Aims: Mutations affecting exon 3 of the β-catenin (CTNNB1) gene result in constitutive activation of WNT signalling and are a diagnostic hallmark of several tumour entities including desmoid-type fibromatosis. They also define clinically relevant tumour subtypes within certain entities, such as endometrioid carcinoma. In diagnostics, β-catenin immunohistochemistry is widely used as a surrogate for CTNNB1 mutations. Yet, it is often difficult to assess in practice, given that the characteristic nuclear translocation may be focal or hard to distinguish from the spillover of the normal membranous staining.

Methods: We therefore examined lymphoid enhancer-binding factor 1 (LEF1) immunostaining, a nuclear marker of WNT activation that serves as a potential surrogate for CTNNB1 mutations.

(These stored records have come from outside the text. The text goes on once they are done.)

Lemma recover_outcome_spec x0 x :
  xw_ok x → quiet x0 x →
  wp (_recover_store_mutation_outcome schedule interrupts fp) (found x0) x.
Proof.
  intros Hx Hq. unfold _recover_store_mutation_outcome, _shielded_store_receipt_read.
  apply wp_bind, wp_catch_with, wp_bind, wp_bind.
  eapply wp_shielded; [intros s Hs; by apply ses_store_receipt|done| |].
  - intros receipt s x' Hq' HP. assert (quiet x0 x') as Hq0 by by etrans. apply wp_ret, wp_ret.
    destruct receipt as [r|]; [|by apply wp_ret]. apply wp_if; intros Ht.
    + apply wp_ret. split; [done|]. intros [=].
    + apply dec_stable in Ht. eapply (wp_settles_bind anything); [apply (required_settles anything key x0);
        [exact (quiet_ok _ _ Hq' Hx)|done|by apply HP|done]| |done].
      intros o x2 Hq2 Ho. by apply wp_ret.
  - intros e x' Hq'. assert (quiet x0 x') as Hq0 by by etrans.
    destruct e; try (by apply wp_ret, wp_ret, wp_ret).
    apply wp_raise, wp_ret, wp_ret. split; [done|]. intros [=].
Qed.

Lemma store_preflight_spec preflight x :
  xw_ok x →
  wp (_run_store_preflight schedule interrupts fp preflight) (λ r x', quiet x x' ∧
    match r with Ok (Some (inr o)) => durable key o x' | _ => True end) x.
Proof.
  intros Hx. unfold _run_store_preflight. apply wp_catch_with, wp_bind, wp_callback; [done|].
  intros [error|e] x1 Hq1; [by apply wp_ret; split; [|destruct error]|].
  destruct e; try (by apply wp_ret; split; [|intros [=]]).
  apply wp_bind. eapply wp_mono; [apply (recover_outcome_spec x); [by eapply quiet_ok|done]|].
  intros [[o|]|e] x2 [Hq2 Ho]; [by apply wp_ret|by apply wp_raise|done].
Qed.

Lemma commit_store_result_spec preflight_error x :
  xw_ok x →
  wp (receipt ← _commit_store_result schedule interrupts request preflight_error ; mret (inl receipt))
    (committed anything key x) x.
Proof.
  intros Hx. apply wp_bind. unfold _commit_store_result. destruct preflight_error as [error|].
  - eapply wp_await; [intros s Hs; by apply ses_preflight_failure|done| |done].
    intros r s x' _ Hq Hr. by apply wp_ret.
  - eapply wp_await; [intros s Hs; by apply ses_commit|done| |done].
    intros r s x' _ Hq Hr. by apply wp_ret.
Qed.

Lemma commit_recovering_spec preflight_error fence x :
  xw_ok x →
  wp (commit_recovering schedule interrupts request preflight_error fence) (committed anything key x) x.
Proof.
  intros Hx. unfold commit_recovering. apply wp_catch_with.
  assert (∀ m, wp m (committed anything key x) x →
    wp m (λ r x', match r with Ok a => committed anything key x (Ok a) x' | Err e =>
      wp (recovered ← _recover_store_mutation_outcome schedule interrupts fp ;
          match recovered with
          | Some outcome => mret (inr outcome)
          | None => match e with
                    | CancelledError => mraise CancelledError
                    | _ => mret (inr (failed (if is_store_error e then _store_error_code e
                                              else AE_STORE_FAILURE)))
                    end
          end) (committed anything key x) x' end) x) as Hrec.
  { intros m Hm. eapply wp_mono; [exact Hm|]. intros [c|e] x1 [Hq1 Hr]; [by split|].
    apply wp_bind. eapply wp_mono; [apply (recover_outcome_spec x); [by eapply quiet_ok|done]|].
    intros [[o|]|e'] x2 [Hq2 Ho]; [by apply wp_ret| |done].
    destruct e; try (by apply wp_raise); apply wp_ret; (split; [done|]); intros [=]. }
  apply Hrec. destruct fence as [f|]; [|by apply commit_store_result_spec].
  apply async_with_committed; [done|]. intros [error|] x' Hx'; [|by apply commit_store_result_spec].
  apply wp_ret. split; [reflexivity|]. intros [=].
Qed.

Lemma execute_store_spec preflight fence x :
  xw_ok x →
  wp (execute_store_mutation schedule interrupts request preflight fence) (settles anything key x) x.
Proof.
  intros Hx. assert (quiet x x) as Hxx by reflexivity. unfold execute_store_mutation.
  apply wp_bind_lift; [intros [] _|done]. apply wp_bind.
  enough (∀ x1, quiet x x1 → wp (preflight_result ←
      match preflight with None => mret None | Some f => _run_store_preflight schedule interrupts fp f end ;
      match preflight_result with
      | Some (inr outcome) => mret outcome
      | None | Some (inl _) =>
          let preflight_error :=
            match preflight_result with Some (inl error) => Some error | _ => None end in
          committed ← commit_recovering schedule interrupts request preflight_error fence ;
          match committed with
          | inr outcome => mret outcome
          | inl receipt => _required_outcome receipt
          end
      end) (settles anything key x) x1) as Hrest.
  { apply wp_if; intros _; [|by apply wp_ret, Hrest].
    eapply wp_mono; [by apply read_store_receipt_spec|].
    intros [[o|]|e] x1 [Hq1 Ho]; [by apply wp_ret|by apply Hrest|done]. }
  intros x1 Hq1. pose proof (quiet_ok _ _ Hq1 Hx) as Hx1. apply wp_bind.
  assert (∀ error x2, quiet x1 x2 →
    wp (committed ← commit_recovering schedule interrupts request error fence ;
        match committed with inl receipt => _required_outcome receipt | inr outcome => mret outcome end)
      (settles anything key x) x2) as Hcommit.
  { intros error x2 Hq2. pose proof (quiet_ok _ _ Hq2 Hx1) as Hx2.
    apply (wp_settles_weaken anything _ _ _ x2); [done|by etrans|].
    apply wp_committed; [done|]. by apply commit_recovering_spec. }
  destruct preflight as [f|]; [|apply wp_ret, Hcommit; reflexivity].
  eapply wp_mono; [by apply store_preflight_spec|].
  intros [[[error|o]|]|e] x2 [Hq2 Ho]; [by apply Hcommit| |by apply Hcommit|].
  - apply wp_ret. split; [by etrans|done].
  - split; [by etrans|done].
Qed.

Lemma replay_store_spec x :
  xw_ok x → wp (replay_store_mutation schedule interrupts request) (found x) x.
Proof.
  intros Hx. unfold replay_store_mutation. apply wp_bind_lift; [intros [] _|done].
  by apply read_store_receipt_spec.
Qed.
End store.

(** ** The recursion *)

(** Two continuations that agree wherever [m] may lead. *)
Lemma bind_ext {A B} (m : E A) (k k' : A → E B) x :
  wp m (λ r x', ∀ a, r = Ok a → k a x' = k' a x') x → (m ≫= k) x = (m ≫= k') x.
Proof. unfold wp, mbind, M_bind. destruct (m x) as [[a|e] x']; [|done]. intros H'. by apply H'. Qed.

Lemma lift_ext {A B} (r : res A) (k k' : A → E B) x :
  (∀ a, r = Ok a → k a x = k' a x) → (lift r ≫= k) x = (lift r ≫= k') x.
Proof. intros Hk. by apply bind_ext, wp_lift. Qed.

Lemma reserved_ext {A} fp category phase_id c (k k' : EffectReceipt + ActionOutcome → E A) x :
  xw_ok x →
  (∀ r x', quiet x x' → xw_receipt x' (af_action_key fp) = Some r → k (inl r) x' = k' (inl r) x') →
  (∀ o x', k (inr o) x' = k' (inr o) x') →
  let reserved := catch
    (receipt ← await schedule interrupts (reserve_effect fp category phase_id c) ; mret (inl receipt))
    (λ e, outcome ← store_failure e ; mret (inr outcome)) in
  (reserved ≫= k) x = (reserved ≫= k') x.
Proof.
  intros Hx Hr Ho. cbv zeta. apply bind_ext, wp_catch_return.
  eapply wp_await; [intros s Hs; by apply ses_reserve|done| |].
  - intros r s x' _ Hq [Hk _] a [= <-]. by apply Hr.
  - intros e x' _. apply wp_bind. destruct e; unfold wp; cbn; intros a [=]; subst; apply Ho.
Qed.

Lemma enter_and_run_ext fp preflight fresh again again' x :
  xw_ok x →
  (∀ x', xw_ok x' → begun (af_action_key fp) x' → again x' = again' x') →
  enter_and_run schedule interrupts fp preflight fresh again x
    = enter_and_run schedule interrupts fp preflight fresh again' x.
Proof.
  intros Hx Ha. apply bind_ext. eapply wp_mono; [by apply native_preflight_spec|].
  intros r x1 [Hq1 _] [o|] ->; [done|]. pose proof (quiet_ok _ _ Hq1 Hx) as Hx1.
  apply bind_ext. eapply wp_mono; [by apply (enter_native_fence_spec fp x1)|].
  intros r x2 [Hq2 Hr] [acquired [o|]] ->; [done|]. destruct acquired; [done|].
  apply Ha; [by eapply quiet_ok|apply Hr].
Qed.

Section recursion.
Context (invoke : pystr → callback ActionOutcome) (preflight : option (callback (option ActionError)))
  (reconcile : option (pystr → callback (option ActionOutcome)))
  (commit_fence : option (pystr → CommitFence)).

(** The recursive call matters only if the fence was taken between the
    reservation and the mark; then the call itself does not recur. *)
Lemma native_attempt_ext request again again' x :
  xw_ok x →
  (∀ x', xw_ok x' → ¬ begun (af_action_key (nm_fingerprint request)) x →
    begun (af_action_key (nm_fingerprint request)) x' → again x' = again' x') →
  native_attempt schedule interrupts request invoke preflight reconcile again x
    = native_attempt schedule interrupts request invoke preflight reconcile again' x.
Proof.
  intros Hx Ha. unfold native_attempt. apply lift_ext. intros [] _. cbv zeta. apply lift_ext. intros p _.
  apply reserved_ext; [done| |done]. intros r x' Hq Hr. destruct (er_phase r) eqn:Hph; try done.
  apply enter_and_run_ext; [by eapply quiet_ok|]. intros x2 Hx2. apply Ha; [done|]. intros Hb.
  apply (reserved_not_begun _ _ _ Hr Hph), (begun_stays _ x); [done|apply Hq|done].
Qed.

Lemma workflow_attempt_ext request again again' x :
  xw_ok x →
  (∀ x', xw_ok x' → ¬ begun (af_action_key (cw_fingerprint request)) x →
    begun (af_action_key (cw_fingerprint request)) x' → again x' = again' x') →
  workflow_attempt schedule interrupts request invoke preflight reconcile commit_fence again x
    = workflow_attempt schedule interrupts request invoke preflight reconcile commit_fence again' x.
Proof.
  intros Hx Ha. unfold workflow_attempt. apply lift_ext. intros [] _. cbv zeta. apply lift_ext. intros p _.
  apply reserved_ext; [done| |done]. intros r x' Hq Hr. destruct (er_phase r) eqn:Hph; try done.
  apply enter_and_run_ext; [by eapply quiet_ok|]. intros x2 Hx2. apply Ha; [done|]. intros Hb.
  apply (reserved_not_begun _ _ _ Hr Hph), (begun_stays _ x); [done|apply Hq|done].
Qed.
End recursion.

Results: In a cohort of endometrial carcinomas with known mutation status (n=130) LEF1 was 85% accurate in predicting CTNNB1 mutation status (64% sensitivity, 90% specificity) while β-catenin was 76% accurate (72% sensitivity; 77% specificity). Across a variety of entities characterised by CTNNB1 mutations as putative drivers, we found diffuse and strong expression of LEF1 in 77% of cases. LEF1 immunostaining proved easier to interpret than β-catenin immunostaining in 54% of cases, more difficult in 1% of cases and comparable in the remaining cases.

Conclusion: We conclude that LEF1 immunostaining is a useful surrogate marker for CTNNB1 mutations. It favourably complements β-catenin immunohistochemistry and outperforms the latter as a single marker.